Christ sacrificed His freedom so we could be set free from sin. And we’re called to pay this forward as Christians as we sacrifice our freedom at times for the benefit of another. This act of selflessness is of paramount importance in marriage. We spoke vows to one another on our wedding day and entered into a covenant relationship with our spouse. We took an oath, before God, to love, honor, cherish and commit to our spouse at all times. We swore in God’s presence to live up to these promises in sickness and in health. More times than not, following through on our proclamations to each other takes tremendous sacrifice. It’s a lot easier to hold on to our freedom out of self-preservation than it is to give it away for the good of our spouse, especially if our partner isn’t holding up their end of the covenant.
So the question is; are we living up to the challenge Margaret Feinberg puts before us? Will we choose to serve our spouse in love as Christ would even if it means giving up a part of ourselves? Will we sacrifice our own selfish needs and desires in order to put the needs of our spouse above our own? Do we believe that God calls us to help lead our spouse to Heaven, or do we only concentrate on getting “number one” through the Heavenly gates? Will we live “above the Cross’ by serving ourselves or will we rest at the foot of the Cross in complete gratitude, surrender and abandonment to Christ, and in turn, allow His saving Grace within us to guide our ways?
If we are truly living a life for Christ and walking a Gospel walk, then we know that human struggles, difficult choices and unexpected burdens are part of our journey. We’ve been told time and again that our worries, anxieties, fears, disappointments, and frustrations about these pitfalls are the devil’s playground – but yet we continue to stumble around attempting to overcome life on our own terms. We know that as mere mortals it is nearly impossible at times to ask ourselves “what would Jesus do” and then follow through on it. The beauty of being a Christian, however, is to understand that God sent a Holy Helper to carry us through the challenges of life. And at times it is only the strength of His Spirit that can help lower us to a posture of humility enough that we are willing to limit our personal freedom for the benefit of someone else’s gain.
What does this sacrifice of freedom in marriage look like? Sacrifice means the husband is prepared and willing to show acts of kindness like offering to taxi the kids around, clean the house, bring home a dinner or turn away from the television so he can listen attentively to his wife. “Husbands, go all out in your love for your wives, exactly as Christ did for the church—a love marked by giving, not getting…” Ephesians 5:25 (Message) Sacrifice for the wife can mean allowing her spouse to pursue things outside of the relationship like hobbies or guy time. It means not expecting him to have an immediate answer to every concern, but patiently giving him the freedom to process things first. Sacrifice means finding a way to esteem your husband and affirm his good qualities even when he seems disinterested in the relationship.

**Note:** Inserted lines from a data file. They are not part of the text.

(** What one round of the loop over the neighbours does. *)
Lemma neighbor_round (σ : state) (value neighbor : string) :
  (present ← assignment_contains neighbor;
   clash ← (if present : bool
            then c ← assignment_getitem neighbor;
                 mret (bool_decide (c = value))
            else mret false);
   if clash : bool then mret (Some false) else mret None) σ
  = (Ok (if bool_decide (assignment σ !! neighbor = Some value)
         then Some false else None), σ).
Proof.
  unfold assignment_contains, assignment_getitem, mbind, M_bind, gets.
  destruct (assignment σ !! neighbor) as [c|] eqn:Hc; simpl.
  - rewrite Hc. unfold mret, M_ret.
    destruct (decide (c = value)) as [->|Hne].
    + by rewrite !bool_decide_eq_true_2.
    + rewrite (bool_decide_eq_false_2 (c = value)) by done.
      rewrite bool_decide_eq_false_2; [done|]. by intros [= ->].
  - done.
Qed.

(** The call returns, leaves the store alone, and answers [False] exactly
    when the loop finds a listed neighbour holding [value]. *)
Lemma is_consistent_run (σ : state) (variable value : string) :
  is_consistent variable value σ
  = (Ok (default true
           (first_return
              (λ n, if bool_decide (assignment σ !! n = Some value)
                    then Some false else None)
              (listed (self σ) variable))), σ).
Proof.
  unfold is_consistent, neighbors_get.
  unfold mbind at 1, M_bind at 1, gets. simpl.
  unfold mbind at 1, M_bind at 1.
  erewrite for_each_reads; [done|].
  intros n _. apply neighbor_round.
Qed.

Lemma neighbors_loop_true (A : gmap string string) (value : string)
    (ns : list string) :
  default true
    (first_return
       (λ n, if bool_decide (A !! n = Some value) then Some false else None)
       ns) = true
  ↔ ∀ n, n ∈ ns → A !! n ≠ Some value.
Proof.
  destruct (first_return _ ns) as [b|] eqn:Hr; simpl.
  - apply first_return_Some in Hr as (n & Hn & Hg).
    case_bool_decide as Hc; [|done]. injection Hg as <-.
    split; [done|]. intros H. by destruct (H n Hn).
  - split; [|done]. intros _ n Hn.
    rewrite first_return_None in Hr. specialize (Hr n Hn). simpl in Hr.
    by case_bool_decide.
Qed.

Lemma map_accepts_iff (self : instance) (h : gmap loc (list string))
    (A : gmap string string) (v x : string) :
  accepts self h v x A = true ↔ ∀ n, n ∈ listed self v → A !! n ≠ Some x.
Proof.
  unfold accepts, holds. rewrite is_consistent_run. simpl.
  apply neighbors_loop_true.
Qed.

(** With a symmetric [neighbors] mapping, accepted pairs keep distinct
    adjacent regions apart. *)
Lemma map_built_proper (self : instance) (h : gmap loc (list string))
    (A : gmap string string) :
  symmetric self → built (accepts self h) A →
  ∀ u n c c', u ≠ n → n ∈ listed self u →
    A !! u = Some c → A !! n = Some c' → c ≠ c'.
Proof.
  intros Hsym Hbuilt. induction Hbuilt as [|A v x _ IH Hacc].
  - intros u n c c' _ _ Hu. by rewrite lookup_empty in Hu.
  - rewrite map_accepts_iff in Hacc.
    intros u n c c' Hne Hn Hu Hn'.
    destruct (decide (v = u)) as [->|Hvu].
    + rewrite lookup_insert_eq in Hu. injection Hu as <-.
      rewrite lookup_insert_ne in Hn' by done.
      intros <-. by apply (Hacc n Hn).
    + rewrite lookup_insert_ne in Hu by done.
      destruct (decide (v = n)) as [->|Hvn].
      * rewrite lookup_insert_eq in Hn'. injection Hn' as ->.
        intros ->. by apply (Hacc u (Hsym _ _ Hn)).
      * rewrite lookup_insert_ne in Hn' by done. by apply (IH u n).
Qed.

End MapColoringFacts.

(** ** Course scheduling *)

Section CourseSchedulingFacts.
Import CourseSchedulingProblem.

Lemma pair_round_false (c c' : string) (pair : string * string) (b : bool) :
  pair_round c c' pair = Some b → b = false.
Proof.
  destruct pair as [c1 c2]. unfold pair_round.
  by destruct (_ || _); intros [= <-].
Qed.

Lemma pair_round_spec (c c' : string) (pair : string * string) :
  pair_round c c' pair = Some false ↔ pair = (c, c') ∨ pair = (c', c).
Proof.
  destruct pair as [c1 c2]. unfold pair_round.
  destruct (_ || _) eqn:Hb.
  - split; [intros _|done].
    apply orb_true_iff in Hb as [Hb|Hb]; apply andb_true_iff in Hb as [H1 H2];
      apply bool_decide_eq_true in H1, H2; subst; auto.
  - split; [done|]. intros Hp.
    apply orb_false_iff in Hb as [H1 H2].
    destruct Hp as [[= -> ->]|[= -> ->]].
    + by rewrite !bool_decide_eq_true_2 in H1.
    + by rewrite !bool_decide_eq_true_2 in H2.
Qed.

Lemma conflicts_loop_spec (self : instance) (c c' : string) :
  first_return (pair_round c c') (conflicts self) = Some false
  ↔ in_conflict self c c'.
Proof.
  rewrite first_return_false by apply pair_round_false.
  unfold in_conflict. split.
  - intros (pair & Hin & [->| ->]%pair_round_spec); auto.
  - intros [H|H]; eexists; (split; [exact H|]); apply pair_round_spec; auto.
Qed.

Lemma entry_round_false (self : instance) (c : string) (value : slot)
    (entry : string * slot) (b : bool) :
  entry_round self c value entry = Some b → b = false.
Proof.
  destruct value as [t r], entry as [c' [t' r']]. unfold entry_round.
  repeat case_match; try done.
  - by intros [= <-].
  - intros (pair & _ & Hp)%first_return_Some. by eapply pair_round_false.
Qed.

Lemma entry_round_spec (self : instance) (c t r c' t' r' : string) :
  entry_round self c (t, r) (c', (t', r')) = Some false
  ↔ c' ≠ c ∧ t' = t ∧ (r' = r ∨ in_conflict self c c').
Proof.
  unfold entry_round.
  case_bool_decide as Hc; [naive_solver|].
  destruct (decide (t = t')) as [<-|Ht].
  - rewrite (bool_decide_eq_true_2 (t = t)) by done. simpl.
    case_bool_decide as Hr.
    + naive_solver.
    + rewrite conflicts_loop_spec. naive_solver.
  - rewrite (bool_decide_eq_false_2 (t = t')) by done. simpl. naive_solver.
Qed.

(** What one round of the loop over the assignment does. *)
Lemma conflicts_loop_run (σ : state) (c c' : string) :
  (pairs ← self_conflicts;
   for_each pairs (λ '(course1, course2),
     if (bool_decide (c = course1) && bool_decide (c' = course2))
        || (bool_decide (c = course2) && bool_decide (c' = course1))
     then mret (Some false)
     else mret None)) σ
  = (Ok (first_return (pair_round c c') (conflicts (self σ))), σ).
Proof.
  unfold mbind at 1, M_bind at 1, self_conflicts, gets.
  apply for_each_reads. intros [c1 c2] _. unfold pair_round.
  by destruct (_ || _).
Qed.

Lemma is_consistent_run_course (σ : state) (variable : string) (value : slot) :
  is_consistent variable value σ
  = (Ok (default true
           (first_return (entry_round (self σ) variable value)
              (map_to_list (assignment σ)))), σ).
Proof.
  destruct value as [time room]. unfold is_consistent, assignment_items.
  unfold mbind at 1, M_bind at 1, gets.
  unfold mbind at 1, M_bind at 1.
  erewrite for_each_reads; [done|].
  intros [c' [t' r']] _. unfold entry_round.
  case_bool_decide; [done|].
  destruct (_ && _); [done|].
  case_bool_decide; [|done].
  apply conflicts_loop_run.
Qed.

Lemma course_items_order (self : instance) (A : gmap string slot)
    (c : string) (value : slot) (items : list (string * slot)) :
  items ≡ₚ map_to_list A →
  default true (first_return (entry_round self c value) items)
  = default true (first_return (entry_round self c value) (map_to_list A)).
Proof. apply loop_order_irrelevant, entry_round_false. Qed.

“Wives, understand and support your husbands in ways that show your support for Christ…” Ephesians 5:22 (Message)
For both spouses, sacrifice means we ‘re prepared to risk our feelings and the pain of potential rejection for the benefit of each other in maintaining an authentic covenant. It means having the courage to be vulnerable and face our problems head on instead of playing it safe by avoiding them and maintaining our own freedom. This isn’t true freedom because it keeps both parties in bondage, which benefits neither spouse in the long run.
We promised these things to each other on the altar whether we realized it or not. God commands them of us in scripture. So, for the sake of our sacrament, and in the name of Love and our faith, may each of us as spouses limit our freedom on behalf of each other. May we allow the Spirit to be alive in our hearts, Christ to be the center of our sacrament, and may both of us be willing to give God, the Father, complete authority over our blessed relationship. Amen.